Igual sorpresa me he llevado al leer en periódicos improbables, alguna entrevista mía que yo no concedí jamás, pero que no podría reprobar con honestidad porque corresponde línea por línea a mi pensamiento. Más aún: la mejor entrevista mía que se ha publicado hasta hoy, la que expresaba mejor y de un modo más lúcido los recovecos más intrincados de mi vida, no solo en literatura sino también en política, en mis gustos personales y en los alborozos e incertidumbres de mi corazón, apareció hace unos dos años en una revista marginal de Caracas, y era inventada hasta el último aliento.
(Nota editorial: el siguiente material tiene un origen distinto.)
(** C6, as the code has it.  A create call (prescriptions, consultations,
    orders) on a configured store returns the text of the identifier under
    which the payload, stamped with [created_at] and [updated_at], now sits in
    the entity's collection: the text parses back to that identifier, a
    lookup by it in that collection finds the document, and its public form
    is the payload plus [id] and the two timestamps.  No get-by-id route is
    registered for these entities. *)
Theorem create_then_lookup (now : Z) (p : payload) (s : Store) :
  Forall (fun r => r.1 <> next_oid s)
         (coll s (collection_of (payload_entity p))) ->
  (next_oid s < ObjectId.bound)%N ->
  exists new_id oid s1 stored,
    create now p (Some s) = (Returns {| id_value := new_id |}, Some s1) /\
    ObjectId.parse new_id = Some oid /\
    fst (find_one (collection_of (payload_entity p))
           {["_id" := COid oid]} (Some s1)) = Returns (Some stored) /\
    to_public (Some stored)
    = Returns (Some (<["id" := VStr new_id]> (stamped now (model_dump p)))) /\
    get_by_id (payload_entity p) = None.
Proof.
  intros Hfresh Hbound.
  exists (ObjectId.to_str (next_oid s)), (ObjectId.binary (next_oid s)).
  eexists. eexists. split; [apply create_run|].
  split; [apply parse_to_str|].
  split; [apply find_inserted; assumption|].
  split.
  - apply to_public_fetch, stamped_no_id, model_dump_no_id.
  - destruct p; reflexivity.
Qed.

(** * Further properties *)

(** ** What [to_public] keeps *)

(** X1.  On a document that carries [_id], [to_public] drops [_id], sets
    [id] to the text of the identifier, and keeps every other field as it
    was; an [id] field the document already had is overwritten. *)
Theorem to_public_keeps_the_other_fields
  (d : gmap string value) (v : value) :
  d !! "_id" = Some v ->
  exists d',
    to_public (Some d) = Returns (Some d') /\
    d' !! "_id" = None /\
    d' !! "id" = Some (VStr (py_str v)) /\
    (forall k, k <> "id" -> k <> "_id" -> d' !! k = d !! k).
Proof.
  intros H. eexists. split; [apply (to_public_with_id d v H)|].
  split; [|split].
  - rewrite lookup_insert_ne by discriminate. apply lookup_delete_eq.
  - apply lookup_insert_eq.
  - intros k H1 H2. rewrite lookup_insert_ne by congruence.
    apply lookup_delete_ne. congruence.
Qed.

(** ** Reads do not write *)

Lemma same_data_refl (db : option Store) : same_data db db.
Proof. destruct db; simpl; auto. Qed.

(** X5.  No list call and no get-by-id call writes: whatever the
    parameters and whatever the answer, the collections and the identifier
    supply of the store are afterwards what they were before (and an
    unconfigured store stays unconfigured). *)
Theorem reads_do_not_write (db : option Store) :
  (forall c limit skip, same_data db (snd (run_list c limit skip db))) /\
  (forall e g id, get_by_id e = Some g -> same_data db (snd (g id db))).
Proof.
  split.
  - intros c limit skip. rewrite list_run. apply same_data_refl.
  - intros e g id Hg. rewrite (get_run e g id db Hg). apply same_data_refl.
Qed.


(** ** How the filter parameters combine *)

(** X7.  [list_consultations] combines its two optional parameters with
    AND: a document matches exactly when it agrees with each parameter that
    is given and not empty. *)
Theorem consultations_filter_is_a_conjunction
  (user_id doctor_id : option string) (d : gmap string value) :
  matches (consultations_filter user_id doctor_id) d = true <->
  (truthy user_id = true -> d !! "user_id" = Some (VStr (default "" user_id))) /\
  (truthy doctor_id = true ->
   d !! "doctor_id" = Some (VStr (default "" doctor_id))).
Proof.
  unfold consultations_filter.
  rewrite (two_part_filter "user_id" "doctor_id") by discriminate.
  rewrite !cond_holds_str. reflexivity.
Qed.

(** X8.  [list_medicines] and [list_doctors] combine the free-text and the
    categorical parameter with AND: a document matches exactly when its
    [name] is a string the pattern [q] is found in (when [q] is given and
    not empty) and its [category], respectively [specialty], equals the
    categorical parameter (when that is given and not empty). *)
Theorem catalogue_filter_is_a_conjunction
  (q other : option string) (d : gmap string value) :
  (matches (medicines_filter q other) d = true <->
   (truthy q = true ->
    exists name, d !! "name" = Some (VStr name) /\
                 store_search (default "" q) "i" name = Some true) /\
   (truthy other = true -> d !! "category" = Some (VStr (default "" other)))) /\
  (matches (doctors_filter q other) d = true <->
   (truthy q = true ->
    exists name, d !! "name" = Some (VStr name) /\
                 store_search (default "" q) "i" name = Some true) /\
   (truthy other = true -> d !! "specialty" = Some (VStr (default "" other)))).
Proof.
  unfold medicines_filter, doctors_filter. split.
  - rewrite (two_part_filter "name" "category") by discriminate.
    rewrite cond_holds_str, cond_holds_regex. reflexivity.
  - rewrite (two_part_filter "name" "specialty") by discriminate.
    rewrite cond_holds_str, cond_holds_regex. reflexivity.
Qed.

(** X9.  The free-text search ignores the case of [q]: two plain queries
    that differ only in the case of their letters select the same
    documents. *)
Theorem free_text_ignores_case
  (q1 q2 : string) (other : option string) (d : gmap string value) :
  q1 <> "" -> q2 <> "" -> no_meta q1 = true -> no_meta q2 = true ->
  folded q1 = folded q2 ->
  matches (medicines_filter (Some q1) other) d
  = matches (medicines_filter (Some q2) other) d /\
  matches (doctors_filter (Some q1) other) d
  = matches (doctors_filter (Some q2) other) d.
Proof.
  intros N1 N2 M1 M2 Hf.
  assert (Hsub : forall name, ci_substring q1 name <-> ci_substring q2 name)
    by (intros name; unfold ci_substring; rewrite Hf; reflexivity).
  unfold medicines_filter, doctors_filter.
  split; apply eq_true_iff_eq.
  - rewrite (text_filter_matches "category" q1 other d) by (discriminate || assumption).
    rewrite (text_filter_matches "category" q2 other d) by (discriminate || assumption).
    split; intros [[name [Hn Hs]] Ho]; (split; [|exact Ho]); exists name;
      (split; [exact Hn|apply Hsub, Hs]).
  - rewrite (text_filter_matches "specialty" q1 other d) by (discriminate || assumption).
    rewrite (text_filter_matches "specialty" q2 other d) by (discriminate || assumption).
    split; intros [[name [Hn Hs]] Ho]; (split; [|exact Ho]); exists name;
      (split; [exact Hn|apply Hsub, Hs]).
Qed.

(** ** What every request preserves *)

Lemma extends_refl (s : Store) : extends s s.
Proof. intros c. exists []. rewrite app_nil_r. reflexivity. Qed.

Lemma extends_trans (a b c : Store) : extends a b -> extends b c -> extends a c.
Proof.
  intros H1 H2 k. destruct (H1 k) as [x Hx]. destruct (H2 k) as [y Hy].
  exists (x ++ y). rewrite Hy, Hx, app_assoc. reflexivity.
Qed.

Lemma inserted_extends (c : string) (d : gmap string value) (s : Store) :
  extends s (inserted c d s).
Proof.
  intros c'. destruct (decide (c = c')) as [<-|Hne].
  - exists [(next_oid s, d)]. apply coll_inserted.
  - exists []. rewrite app_nil_r. unfold coll, inserted. cbn [colls].
    rewrite lookup_insert_ne by exact Hne. reflexivity.
Qed.

Lemma serve_keeps (r : request) (s : Store) :
  exists s', serve r (Some s) = Some s' /\ extends s s'.
Proof.
  destruct r as [c limit skip|e id| |now p]; cbn [serve].
  - rewrite list_run. exists s. split; [reflexivity|apply extends_refl].
  - exists s. split; [|apply extends_refl].
    destruct (get_by_id e) as [g|] eqn:Hg; [|reflexivity].
    rewrite (get_run e g id (Some s) Hg). reflexivity.
  - rewrite seed_run. exists s. split; [reflexivity|apply extends_refl].
  - rewrite create_run. cbn [snd]. eexists. split; [reflexivity|].
    apply inserted_extends.
Qed.

Lemma serve_unconfigured (r : request) : serve r None = None.
Proof.
  destruct r as [c limit skip|e id| |now p]; cbn [serve].
  - destruct c; reflexivity.
  - destruct e; reflexivity.
  - reflexivity.
  - destruct p; reflexivity.
Qed.

(** X12.  The store is append-only under the whole application: after any
    sequence of requests a configured store still holds every document it
    held, unchanged and in the same order, possibly followed by new ones;
    an unconfigured store stays unconfigured. *)
Theorem requests_only_append (rs : list request) (s : Store) :
  (exists s', serve_all rs (Some s) = Some s' /\
              forall c, exists extra, coll s' c = coll s c ++ extra) /\
  serve_all rs None = None.
Proof.
  split.
  - revert s. induction rs as [|r rs IH]; intros s.
    + exists s. split; [reflexivity|apply extends_refl].
    + destruct (serve_keeps r s) as [s1 [H1 E1]].
      destruct (IH s1) as [s2 [H2 E2]].
      exists s2. unfold serve_all in *. cbn [fold_left]. rewrite H1.
      split; [exact H2|exact (extends_trans _ _ _ E1 E2)].
  - induction rs as [|r rs IH]; [reflexivity|].
    unfold serve_all in *. cbn [fold_left]. rewrite serve_unconfigured.
    exact IH.
Qed.

End Handlers.

(** * The claims on concrete inputs *)

(** C1 as stated fails: [q] is not escaped.  The query [.] goes to the
    store as the pattern [.] and matches the name [a], in which [.] does
    not occur. *)
Lemma free_text_is_a_pattern :
  medicines_filter (Some ".") None = {["name" := CRegex "." "i"]} /\
  (forall beyond,
      matches beyond (medicines_filter (Some ".") None) (doc_named "a") = true) /\
  (forall beyond,
      matches beyond (doctors_filter (Some ".") None) (doc_named "a") = true) /\
  ~ ci_substring "." "a".
Proof.
  split; [reflexivity|]. split; [intros beyond; reflexivity|].
  split; [intros beyond; reflexivity|].
  intros [pre [post H]]. unfold folded in H. simpl in H.
  destruct pre as [|x pre]; [discriminate|].
  destruct pre; discriminate.
Qed.

Lemma free_text_search_witness :
  matches no_beyond (medicines_filter (Some "para") None)
    (doc_named "Paracetamol") = true.
Proof.
  destruct (free_text_search_of_plain_text no_beyond "para" None
              (doc_named "Paracetamol") ltac:(discriminate))
    as [_ [_ [H _]]].
  apply H. split; [|discriminate].
  exists "Paracetamol". split; reflexivity.
Defined.

(** C2 as stated fails: on a stored document the second application of
    [to_public] raises, whatever [str] does on other values. *)
Lemma to_public_not_idempotent :
  ~ exists (str_other : value -> string) (r : option (gmap string value)),
      to_public str_other (Some raw_doc) = Returns r /\
      to_public str_other r = Returns r.
Proof.
  intros [f [r [H1 H2]]].
  rewrite (to_public_with_id f raw_doc (VOid 1) eq_refl) in H1.
  injection H1 as <-.
  rewrite to_public_without_id in H2; [discriminate| |].
  - apply (falsy_doc_lookup _ "id" (VStr (py_str f (VOid 1)))), lookup_insert_eq.
  - rewrite lookup_insert_ne by discriminate. apply lookup_delete_eq.
Qed.





(** C6 as stated fails: the entities that can be created have no get-by-id
    route. *)
Lemma created_prescription_cannot_be_fetched :
  exists new_id db1,
    create 0 (NewPrescription (rx_of "u1")) (Some empty_store)
    = (Returns {| id_value := new_id |}, db1) /\
    ~ (exists (beyond : string -> string -> option (string -> bool))
              (str_other : value -> string) g d,
         get_by_id beyond str_other PrescriptionE = Some g /\
         fst (g new_id db1) = Returns (Some d)).
Proof.
  eexists. eexists. split; [reflexivity|].
  intros [b [f [g [d [Hg _]]]]]. discriminate.
Qed.

Lemma create_then_lookup_witness :
  exists new_id,
    fst (create 0 (NewPrescription (rx_of "u1")) (Some empty_store))
    = Returns {| id_value := new_id |} /\
    ObjectId.parse new_id = Some (ObjectId.binary 1).
Proof.
  destruct (create_then_lookup no_beyond str_blank 0
              (NewPrescription (rx_of "u1")) empty_store)
    as [new_id [oid [s1 [stored [Hc [Hp _]]]]]].
  - vm_compute. constructor.
  - reflexivity.
  - exists new_id. rewrite Hc. split; [reflexivity|].
    rewrite create_run in Hc. injection Hc as <- _. reflexivity.
Defined.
Me causó una gran alegría no solo por ser tan certera, sino porque estaba firmada con su nombre completo por una mujer que yo no conocía, pero que debía amarme mucho para conocerme tanto, aunque solo fuera a través de mi otro yo.
Algo semejante me ocurre con gentes entusiastas y cariñosas que me encuentro por el mundo entero. Siempre hay alguien que estuvo conmigo en un lugar donde yo no estuve nunca, y que conserva un recuerdo grato de aquel encuentro. O que es muy amigo de algún miembro de mi familia al cual no conoce en realidad porque el otro yo parece tener tantos parientes, como yo mismo, aunque tampoco ellos son los verdaderos, sino que son los dobles de los parientes míos. En México me encuentro con frecuencia con alguien que me cuenta las pachangas babilónicas que suele hacer con mi hermano Humberto en Acapulco. La última vez que lo vi me agradeció el favor que le hice a través de él, y no me quedó más remedio que decirle que de nada, hombre, ni más faltaba, porque nunca he tenido corazón para confesarle que no tengo ningún hermano que se llame Humberto ni viva en Acapulco.
Hace unos tres años acababa de almorzar en mi casa de México, cuando llamaron a la puerta, y uno de mis hijos, muerto de risa, me dijo: «Padre, ahí te buscas tú mismo». Salté del asiento, pensando con una emoción incontenible: «Por fin, ahí está», pero no era el otro, sino el joven arquitecto Gabriel García Márquez, un hombre reposado y pulcro, que sobrellevaba con un grande estoicismo la desgracia de figurar en el directorio telefónico. Había tenido la gentileza de averiguar mi dirección para llevarme la correspondencia que se había acumulado durante tres años en su oficina. Hacía poco, alguien que estaba de paso en México buscó nuestro teléfono en el directorio, y le contestaron que estábamos en la clínica porque la señora acababa de tener una niña. ¡Qué más hubiera querido yo! El hecho es que la esposa del arquitecto debió de recibir un ramo de rosas espléndidas, y además muy merecidas, para celebrar el feliz advenimiento de la hija con que soñé toda la vida y que no tuve nunca.
No. Tampoco el joven arquitecto era mi otro yo, sino alguien mucho más respetable: un homónimo. El otro yo, en cambio, no me encontrará jamás, porque no sabe dónde vivo, ni cómo soy, ni podría concebir que seamos tan distintos. Seguirá disfrutando de su existencia imaginaria, deslumbrante y ajena, con su yate propio, su avión privado y sus palacios imperiales donde baña con champaña a sus amante doradas y derrota a trompadas a sus príncipes rivales. Seguirá alimentándose de mi leyenda, rico hasta más no poder, joven y bello para siempre y feliz hasta la última lágrima, mientras que yo sigo envejeciendo sin remordimientos frente a mi máquina de escribir, ajeno a sus delirios y desafueros, y buscando todas las noches a mis amigos de toda la vida para tomarnos los tragos de siempre y añorar sin consuelo el olor de la guayaba. Porque lo más injusto es eso: que el otro es el que goza de la fama, pero yo soy el que se jode viviendo.